Exercise prompt. Beneath this task are records; print exactly the stretch of them from the line with "contains a closing parenthesis. *)" through the line with "From S2P Require", both ends included.

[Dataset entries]
(* ===== verification/SparqlKey.v ===== *)
(** * The key of an expression

    Aggregates with one key share a column, and so do their arguments.  The key
    tells two expressions apart as long as no datatype and no separator in them
    contains a closing parenthesis. *)

From S2P Require Import Prelude Serialization GraphDataOps FuzzyTurtle Datatypes SparqlText SparqlLexer SparqlParser SparqlQuery SparqlTermination SparqlSyntax SparqlExprRoundtrip SparqlPatternRoundtrip SparqlRoundtrip.
From Stdlib Require Import Strings.Ascii.
From stdpp Require Import pretty.
#[local] Open Scope nat_scope.
#[local] Open Scope list_scope.

(** ** Numbers *)

Lemma digit_char_ok x : (x < 10)%N → isdigit (pretty_N_char x) = true.
Proof. intros H. assert (∃ n : nat, x = N.of_nat n ∧ n < 10) as (n & -> & Hn) by (exists (N.to_nat x); lia). do 10 (destruct n as [|n]; [reflexivity|]). lia. Qed.
Lemma pretty_go_digits x s : forallb isdigit (txt s) = true → forallb isdigit (txt (pretty_N_go x s)) = true.
Proof.
  revert s. induction (N.lt_wf_0 x) as [x _ IH]. intros s Hs. destruct (N.eq_dec x 0%N) as [->|Hx]; [by rewrite pretty_N_go_0|]. rewrite pretty_N_go_step by lia.
  apply IH; [apply N.div_lt; lia|]. unfold txt in *. simpl. rewrite Hs, digit_char_ok; [done|]. apply N.mod_lt. lia.
Qed.
Lemma num_nat_digits n : forallb isdigit (num (Z.of_nat n)) = true.
Proof.
  unfold num, pretty, pretty_Z. destruct n as [|n]; [reflexivity|]. cbn [Z.of_nat]. unfold pretty, pretty_positive, pretty, pretty_N. by apply pretty_go_digits.
Qed.
Lemma num_type_digits t : forallb isdigit (num (to_int32 t)) = true.
Proof. destruct t; vm_compute; reflexivity. Qed.
Lemma num_inj a b : num a = num b → a = b.
Proof.
  unfold num, txt. intros H. apply (inj pretty). rewrite <-(String.string_of_list_ascii_of_string (pretty a)), <-(String.string_of_list_ascii_of_string (pretty b)). by rewrite H.
Qed.

(** ** Splitting *)

Definition stops (p : ascii → bool) (r : text) : Prop := match r with [] => True | c :: _ => p c = false end.
Lemma take_while_stops p v r : forallb p v = true → stops p r → take_while p (v ++ r) = (v, r).
Proof. intros Hv Hr. destruct r as [|c r]; [|by apply take_while_app]. rewrite app_nil_r. induction v as [|x v IH]; [done|]. simpl in *. apply andb_true_iff in Hv as [-> Hv]. by rewrite IH. Qed.
Lemma split_stops p v1 v2 r1 r2 : forallb p v1 = true → forallb p v2 = true → stops p r1 → stops p r2 → v1 ++ r1 = v2 ++ r2 → v1 = v2 ∧ r1 = r2.
Proof. intros H1 H2 S1 S2 E. pose proof (take_while_stops p v1 r1 H1 S1) as T1. rewrite E, (take_while_stops p v2 r2 H2 S2) in T1. by simplify_eq. Qed.

Definition not_close (c : ascii) : bool := negb (eqc c ")").
Definition delim (r : text) : Prop := match r with [] => True | c :: _ => oneof [","; ")"; "|"]%char c = true end.
Lemma delim_var r : delim r → stops isVarChar r.
Proof.
  destruct r as [|c r]; [done|]. unfold delim, stops. assert (implb (oneof [","; ")"; "|"]%char c) (negb (isVarChar c)) = true) as H by (revert c; apply all_chars; vm_compute; reflexivity).
  intros Hc. by apply negb_true_iff, (implb_elim _ _ H).
Qed.

(** What an expression must be for its key to tell it apart. *)
Fixpoint key_ok (e : Expr) : bool :=
  match e with
  | VariableExpr v => var_text v
  | LiteralExpr _ _ d => forallb not_close d
  | NotExpr o | NegateExpr o => key_ok o
  | AndExpr ops | OrExpr ops => forallb key_ok ops
  | CompareExpr _ l r | ArithExpr _ l r => key_ok l && key_ok r
  | FunctionCallExpr name args => forallb isNameChar name && forallb key_ok args
  | CastExpr o t b => key_ok o && (negb b || bool_decide (t = None))
  | AggregateExpr fn _ arg separator =>
      (match arg with Some a => key_ok a | None => true end) && (if bool_decide (fn = GroupConcat) then forallb not_close separator else bool_decide (separator = txt " "))
  end.

Lemma compare_prefix op1 op2 x y : num (compare_code op1) ++ txt "(" ++ x = num (compare_code op2) ++ txt "(" ++ y → op1 = op2 ∧ x = y.
Proof. destruct op1, op2; intros H; vm_compute in H; by simplify_eq. Qed.
Lemma arith_prefix op1 op2 x y : num (arith_code op1) ++ txt "(" ++ x = num (arith_code op2) ++ txt "(" ++ y → op1 = op2 ∧ x = y.
Proof. destruct op1, op2; intros H; vm_compute in H; by simplify_eq. Qed.
Lemma agg_prefix fn1 fn2 (d1 d2 : bool) x y :
  aggFnName fn1 ++ (if d1 then txt "|distinct|" else txt "|all|") ++ x = aggFnName fn2 ++ (if d2 then txt "|distinct|" else txt "|all|") ++ y → fn1 = fn2 ∧ d1 = d2 ∧ x = y.
Proof. destruct fn1, fn2, d1, d2; intros H; vm_compute in H; by simplify_eq. Qed.
Lemma key_head e : ∃ c r, exprKey e = c :: r ∧ c ≠ ")"%char ∧ c ≠ "*"%char.
Proof. destruct e; simpl; eauto. Qed.

(** ** Keys are prefix codes *)

(** The key of [e] and what follows it determine [e]. *)
Definition decodes (e : Expr) : Prop := ∀ e2 r1 r2, key_ok e = true → key_ok e2 = true → delim r1 → delim r2 → exprKey e ++ r1 = exprKey e2 ++ r2 → e = e2 ∧ r1 = r2.

Lemma keys_decode ops : Forall decodes ops → ∀ ops2 r1 r2, forallb key_ok ops = true → forallb key_ok ops2 = true →
  concat (map (λ o, exprKey o ++ txt ",") ops) ++ ")"%char :: r1 = concat (map (λ o, exprKey o ++ txt ",") ops2) ++ ")"%char :: r2 → ops = ops2 ∧ r1 = r2.
Proof.
  induction 1 as [|e ops He _ IH]; intros [|e2 ops2] r1 r2 H1 H2 E; cbn [map concat forallb app] in *.
  - injection E as E. done.
  - exfalso. destruct (key_head e2) as (c & r & Ek & Hc & _). rewrite Ek in E. cbn [app] in E. injection E as E _. by subst.
  - exfalso. destruct (key_head e) as (c & r & Ek & Hc & _). rewrite Ek in E. cbn [app] in E. injection E as E _. by subst.
  - apply andb_true_iff in H1 as [H1 H1s]. apply andb_true_iff in H2 as [H2 H2s]. rewrite <-!app_assoc in E. apply He in E as [-> E]; [|done|done|reflexivity|reflexivity].
    cbn [txt String.list_ascii_of_string app] in E. injection E as E. by apply IH in E as [-> ->].
Qed.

Result of this task.
    contains a closing parenthesis. *)

From S2P Require Import Prelude Serialization GraphDataOps FuzzyTurtle Datatypes SparqlText SparqlLexer SparqlParser SparqlQuery SparqlTermination SparqlSyntax SparqlExprRoundtrip SparqlPatternRoundtrip SparqlRoundtrip.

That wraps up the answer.